[Collection entries]
--- START ---
(** ** last_component and base_len *)

Lemma dir_part_leading d comp rest :
  dir_part d -> no_slash comp -> comp <> [] ->
  d = slashes (leading (d ++ comp ++ rest)) \/
  exists d', d = slashes (leading (d ++ comp ++ rest)) ++ d' ++ slashes 1 /\
    match d' with c :: _ => ISSLASH c = false | [] => False end.
Proof.
  intros Hd Hc Hn. assert (leading (comp ++ rest) = 0)%nat as Hl.
  { destruct Hc as [|c comp Hc _]; [done|]. simpl. by rewrite Hc. }
  destruct (leading_split d) as (d' & E & Hd').
  assert (leading (d ++ comp ++ rest) = leading d) as ->.
  { clear Hd Hd' E d'. induction d as [|c d IH]; [done|]. simpl. by rewrite IH. }
  destruct Hd as [->|[d0 Ed]]; [by left|]. destruct d' as [|c d'].
  { left. by rewrite app_nil_r in E. }
  right. destruct (exists_last_or (c :: d')) as [?|(d1 & x & E1)]; [done|]. exists d1. rewrite E1, app_assoc in E.
  assert (x = DIRECTORY_SEPARATOR) as ->. { rewrite Ed in E. by apply app_inj_2 in E as [_ [= <-]]. }
  split; [by rewrite E at 1; rewrite <- app_assoc|]. destruct d1 as [|y d1]; simplify_eq/=; done.
Qed.

Lemma last_component_parts n dir comp k :
  nul_free n -> parts n dir comp k -> last_component (cstr n) 0 = Ok (zlen dir).
Proof.
  intros Hn [-> Hd Hc Hs]. unfold last_component.
  pose proof (dir_part_leading dir comp (slashes k) Hd Hc Hs) as Hl. set (j := leading _) in Hl. clearbody j.
  assert (forall d', dir = slashes j ++ d' -> match d' ++ comp with c :: _ => ISSLASH c = false | [] => True end ->
    skip_slashes (cstr (dir ++ comp ++ slashes k)) 0 = Ok (Z.of_nat j) /\
    last_component (cstr (dir ++ comp ++ slashes k)) 0 =
    Ok (fold_left scan (d' ++ comp ++ slashes k) (Z.of_nat j, Z.of_nat j, false)).1.2) as H.
  { intros d' -> Hh. rewrite <- app_assoc in *. apply nul_free_app in Hn as [_ Hn].
    assert (match d' ++ comp ++ slashes k with c :: _ => ISSLASH c = false | [] => True end) as Hh'.
    { destruct d'; [|done]. by destruct comp. }
    pose proof (skip_slashes_ok j _ Hn Hh') as E. split; [done|]. unfold last_component. rewrite E. cbn [bind].
    pose proof (scan_loop (d' ++ comp ++ slashes k) (slashes j) (Z.of_nat j) false) as Hlp. rewrite zlen_slashes in Hlp.
    rewrite Hlp; [done|done|]. unfold cstr. rewrite !length_app. lia. }
  destruct Hl as [Ed|(d' & Ed & Hd')].
  - destruct (H []) as [_ E]; [by rewrite app_nil_r|by destruct Hc|]. unfold last_component in E. rewrite E. cbn [app].
    rewrite fold_left_app, scan_component by done. destruct (scan_slashes k (Z.of_nat j + zlen comp) (Z.of_nat j) false) as [saw ->].
    cbn [fst snd]. by rewrite Ed, zlen_slashes.
  - destruct (H (d' ++ slashes 1)) as [_ E]; [done|by destruct d'|]. unfold last_component in E. rewrite E.
    rewrite fold_left_app. destruct (scan_dir d' (Z.of_nat j) (Z.of_nat j) false) as [b ->].
    rewrite fold_left_app, scan_next by done. destruct (scan_slashes k (Z.of_nat j + zlen (d' ++ slashes 1) + zlen comp) (Z.of_nat j + zlen (d' ++ slashes 1)) false) as [saw ->].
    cbn [fst snd]. by rewrite Ed at 1; rewrite (zlen_app (slashes j)), zlen_slashes.
Qed.

Lemma last_component_root k : last_component (cstr (slashes k)) 0 = Ok (Z.of_nat k).
Proof.
  unfold last_component. pose proof (skip_slashes_ok k [] ltac:(constructor) I) as E. rewrite app_nil_r in E. rewrite E.
  cbn [bind]. pose proof (scan_loop [] (slashes k) (Z.of_nat k) false) as H. rewrite app_nil_r, zlen_slashes in H.
  rewrite H; [done|constructor|unfold cstr; rewrite length_app; simpl; lia].
Qed.

Lemma base_len_loop pre x k :
  nul_free (x ++ slashes k) -> (match last x with Some c => ISSLASH c = false | None => False end) ->
  base_len (cstr (pre ++ x ++ slashes k)) (zlen pre) = Ok (zlen x).
Proof.
  intros Hn Hx. unfold base_len. rewrite strlen_cstr by done. cbn [bind]. rewrite zlen_app, zlen_slashes.
  assert (0 < zlen x) as Hx0. { destruct x; [done|]. rewrite zlen_cons. pose proof (zlen_nonneg x). lia. }
  clear Hn. set (s := cstr _).
  assert (forall j fuel, (j <= k)%nat -> (j < fuel)%nat ->
    while fuel (fun len => if len >? 1 then let* c := rd s (zlen pre + len - 1) in Ok (ISSLASH c) else Ok false)
      (fun len => Ok (len - 1)) (zlen x + Z.of_nat j) = Ok (zlen x)) as H.
  { induction j as [|j IH]; intros [|fuel] Hj Hf; try lia; rewrite while_step.
    - rewrite Z.add_0_r. destruct (Z.gtb_spec (zlen x) 1); cbn [bind]; [|done].
      destruct (exists_last_or x) as [->|(y & c & ->)]; [done|]. rewrite last_snoc in Hx. unfold s.
      replace (pre ++ (y ++ [c]) ++ slashes k) with ((pre ++ y) ++ c :: slashes k) by (by rewrite <- !app_assoc).
      rewrite (rd_cstr (pre ++ y)) by (rewrite zlen_app, zlen_snoc; lia). cbn [bind head_char]. by rewrite Hx.
    - destruct (Z.gtb_spec (zlen x + Z.of_nat (S j)) 1); [|lia]. unfold s at 1.
      assert (slashes k = slashes j ++ slashes (k - j)) as Ek by (unfold slashes; rewrite <- replicate_add; f_equal; lia).
      replace (pre ++ x ++ slashes k) with ((pre ++ x ++ slashes j) ++ slashes (k - j)) by (by rewrite Ek, <- !app_assoc).
      rewrite (rd_cstr (pre ++ x ++ slashes j)) by (rewrite !zlen_app, zlen_slashes; lia).
      destruct (k - j)%nat as [|i] eqn:Ei; [lia|]. rewrite slashes_cons. cbn [bind head_char].
      change (ISSLASH DIRECTORY_SEPARATOR) with true. cbn [bind]. fold s.
      replace (zlen x + Z.of_nat (S j) - 1) with (zlen x + Z.of_nat j) by lia. apply IH; lia. }
  apply H; lia.
Qed.

(** The roots: the length of "///" counts one slash, that of "" none. *)
Lemma base_len_root k : base_len (cstr (slashes k)) 0 = Ok (Z.of_nat (min k 1)).
Proof.
  destruct k as [|k]; [done|]. assert (nul_free (slashes (S k))) as Hn by (apply Forall_replicate; done).
  unfold base_len. pose proof (strlen_cstr [] (slashes (S k)) Hn) as E. cbn [app] in E. change (zlen []) with 0 in E. rewrite E.
  cbn [bind]. rewrite zlen_slashes. clear E Hn. set (s := cstr _).
  assert (forall j fuel, (j <= k)%nat -> (j < fuel)%nat ->
    while fuel (fun len => if len >? 1 then let* c := rd s (0 + len - 1) in Ok (ISSLASH c) else Ok false)
      (fun len => Ok (len - 1)) (Z.of_nat (S j)) = Ok 1) as H.
  { induction j as [|j IH]; intros [|fuel] Hj Hf; try lia; rewrite while_step; [done|].
    destruct (Z.gtb_spec (Z.of_nat (S (S j))) 1); [|lia]. unfold s at 1.
    assert (slashes (S k) = slashes (S j) ++ slashes (k - j)) as -> by (unfold slashes; rewrite <- replicate_add; f_equal; lia).
    rewrite (rd_cstr (slashes (S j))) by (rewrite zlen_slashes; lia).
    destruct (k - j)%nat as [|i] eqn:Ei; [lia|]. rewrite slashes_cons. cbn [bind head_char].
    change (ISSLASH DIRECTORY_SEPARATOR) with true. cbn [bind]. fold s.
    replace (Z.of_nat (S (S j)) - 1) with (Z.of_nat (S j)) by lia. apply IH; lia. }
  rewrite H by lia. by rewrite Nat.min_r by lia.
Qed.

Lemma no_slash_last x : no_slash x -> x <> [] -> match last x with Some c => ISSLASH c = false | None => False end.
Proof.
  intros Hx Hn. destruct (exists_last_or x) as [->|(y & c & ->)]; [done|]. rewrite last_snoc.
  apply Forall_app in Hx as [_ Hx]. by apply Forall_cons in Hx as [Hx _].
Qed.

Lemma parts_nul_free n dir comp k : nul_free n -> parts n dir comp k -> nul_free comp /\ nul_free (comp ++ slashes k).
Proof. intros Hn [-> _ _ _]. apply nul_free_app in Hn as [_ Hn]. split; [by apply nul_free_app in Hn as [? _]|done]. Qed.

Lemma base_len_parts n dir comp k :
  nul_free n -> parts n dir comp k -> base_len (cstr n) (zlen dir) = Ok (zlen comp).
Proof.
  intros Hn Hp. destruct (parts_nul_free _ _ _ _ Hn Hp) as [_ Hnc]. destruct Hp as [-> Hd Hc Hs].
  apply base_len_loop; [done|]. by apply no_slash_last.
Qed.

(** ** base_name and the command basename *)

Lemma strndup_ok x rest : nul_free x -> strndup (x ++ rest) (length x) = Ok (cstr x).
Proof.
  induction 1 as [|c x Hc _ IH]; [done|]. cbn [length app strndup]. rewrite (proj2 (Z.eqb_neq c 0) Hc), IH. done.
Qed.

Lemma xstrndup_ok pre x rest n : nul_free x -> zlen x = n -> xstrndup true (pre ++ x ++ rest) (zlen pre) n = Ok (cstr x).
Proof.
  intros Hx <-. unfold xstrndup. cbn [demand bind]. unfold zlen. rewrite !Nat2Z.id, drop_app_length. by apply strndup_ok.
Qed.

Lemma base_name_parts n dir comp k :
  nul_free n -> parts n dir comp k -> base_name true (cstr n) = Ok (cstr (comp ++ slashes (min k 1))).
Proof.
  intros Hn Hp. unfold base_name. rewrite (last_component_parts _ _ _ _ Hn Hp). cbn [bind].
  pose proof (base_len_parts _ _ _ _ Hn Hp) as Hb. destruct (parts_nul_free _ _ _ _ Hn Hp) as [Hnc Hnk].
  destruct Hp as [-> Hd Hc Hs]. rewrite (rd_cstr dir) by done. destruct comp as [|c comp]; [done|].
  cbn [app bind head_char]. pose proof Hnc as Hnc'. apply Forall_cons in Hnc' as [Hc0 _]. rewrite (proj2 (Z.eqb_neq c 0) Hc0).
  cbn [app] in Hb. rewrite Hb. cbn [bind]. set (x := c :: comp) in *.
  change (dir ++ c :: comp ++ slashes k) with (dir ++ x ++ slashes k). rewrite (app_assoc dir x).
  rewrite (rd_cstr (dir ++ x)) by (by rewrite zlen_app). cbn [bind]. unfold cstr at 1. rewrite <- !app_assoc.
  destruct k as [|k]; [change (ISSLASH _) with false; rewrite app_nil_r; by apply xstrndup_ok|].
  rewrite slashes_cons. cbn [head_char]. change (ISSLASH DIRECTORY_SEPARATOR) with true.
  replace (x ++ (DIRECTORY_SEPARATOR :: slashes k) ++ [0]) with ((x ++ slashes 1) ++ slashes k ++ [0]) by (by rewrite <- app_assoc).
  replace (min (S k) 1) with 1%nat by lia. assert (zlen (x ++ slashes 1) = zlen x + 1) as Hl by (by rewrite zlen_app).
  apply (xstrndup_ok dir (x ++ slashes 1)); [|exact Hl].
  apply nul_free_app. split; [done|]. by repeat constructor.
Qed.

Lemma base_name_root k : base_name true (cstr (slashes k)) = Ok (cstr (slashes (min k 1))).
Proof.
  unfold base_name. rewrite last_component_root. cbn [bind]. rewrite rd_cstr_end by apply zlen_slashes. cbn [bind Z.eqb].
  rewrite base_len_root. cbn [bind]. unfold cstr at 1.
  replace (slashes k ++ [0]) with ([] ++ slashes (min k 1) ++ slashes (k - 1) ++ [0]).
  - apply (xstrndup_ok []); [|apply zlen_slashes]. by apply Forall_replicate.
  - cbn [app]. rewrite app_assoc. f_equal. unfold slashes. rewrite <- replicate_add. f_equal. lia.
Qed.

Lemma parts_self comp k : no_slash comp -> comp <> [] -> parts (comp ++ slashes k) [] comp k.
Proof. intros Hc Hn. split; try done. by left. Qed.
--- END ---
Up to and including the line with "destruct (leading_split d)", please return the records exactly, beginning from their first line.

- [Problem solution]
(** ** last_component and base_len *)

Lemma dir_part_leading d comp rest :
  dir_part d -> no_slash comp -> comp <> [] ->
  d = slashes (leading (d ++ comp ++ rest)) \/
  exists d', d = slashes (leading (d ++ comp ++ rest)) ++ d' ++ slashes 1 /\
    match d' with c :: _ => ISSLASH c = false | [] => False end.
Proof.
  intros Hd Hc Hn. assert (leading (comp ++ rest) = 0)%nat as Hl.
  { destruct Hc as [|c comp Hc _]; [done|]. simpl. by rewrite Hc. }
  destruct (leading_split d) as (d' & E & Hd').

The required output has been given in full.